- **Supplied data**:
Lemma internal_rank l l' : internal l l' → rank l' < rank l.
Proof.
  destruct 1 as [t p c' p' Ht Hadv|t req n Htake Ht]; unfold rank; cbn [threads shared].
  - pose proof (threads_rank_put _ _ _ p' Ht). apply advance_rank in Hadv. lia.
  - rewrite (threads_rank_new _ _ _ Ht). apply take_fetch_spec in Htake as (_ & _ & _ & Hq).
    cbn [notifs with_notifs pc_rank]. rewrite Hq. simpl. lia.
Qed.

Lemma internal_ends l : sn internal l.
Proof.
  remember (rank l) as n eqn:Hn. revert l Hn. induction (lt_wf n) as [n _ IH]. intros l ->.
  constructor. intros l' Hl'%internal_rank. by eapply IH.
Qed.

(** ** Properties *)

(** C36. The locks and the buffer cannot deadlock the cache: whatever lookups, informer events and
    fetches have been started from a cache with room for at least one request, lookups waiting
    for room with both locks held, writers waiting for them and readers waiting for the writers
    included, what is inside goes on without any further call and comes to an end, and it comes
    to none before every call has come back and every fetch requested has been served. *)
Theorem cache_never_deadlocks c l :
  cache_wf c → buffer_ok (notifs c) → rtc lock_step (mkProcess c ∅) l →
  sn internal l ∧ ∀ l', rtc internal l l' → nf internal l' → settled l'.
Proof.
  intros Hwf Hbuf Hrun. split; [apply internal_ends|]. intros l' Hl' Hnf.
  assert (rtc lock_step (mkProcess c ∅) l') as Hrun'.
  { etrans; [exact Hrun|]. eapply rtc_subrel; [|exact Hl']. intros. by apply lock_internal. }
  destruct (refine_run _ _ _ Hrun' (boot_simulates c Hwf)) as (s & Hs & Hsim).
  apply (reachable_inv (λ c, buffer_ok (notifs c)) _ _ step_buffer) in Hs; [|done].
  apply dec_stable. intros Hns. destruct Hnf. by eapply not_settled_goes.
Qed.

- **Exercise description**:
Return exactly the leading lines of the listing, stopping after the line in which "(** ** Properties *)" occurs.

- **Exercise response**:
Lemma internal_rank l l' : internal l l' → rank l' < rank l.
Proof.
  destruct 1 as [t p c' p' Ht Hadv|t req n Htake Ht]; unfold rank; cbn [threads shared].
  - pose proof (threads_rank_put _ _ _ p' Ht). apply advance_rank in Hadv. lia.
  - rewrite (threads_rank_new _ _ _ Ht). apply take_fetch_spec in Htake as (_ & _ & _ & Hq).
    cbn [notifs with_notifs pc_rank]. rewrite Hq. simpl. lia.
Qed.

Lemma internal_ends l : sn internal l.
Proof.
  remember (rank l) as n eqn:Hn. revert l Hn. induction (lt_wf n) as [n _ IH]. intros l ->.
  constructor. intros l' Hl'%internal_rank. by eapply IH.
Qed.

(** ** Properties *)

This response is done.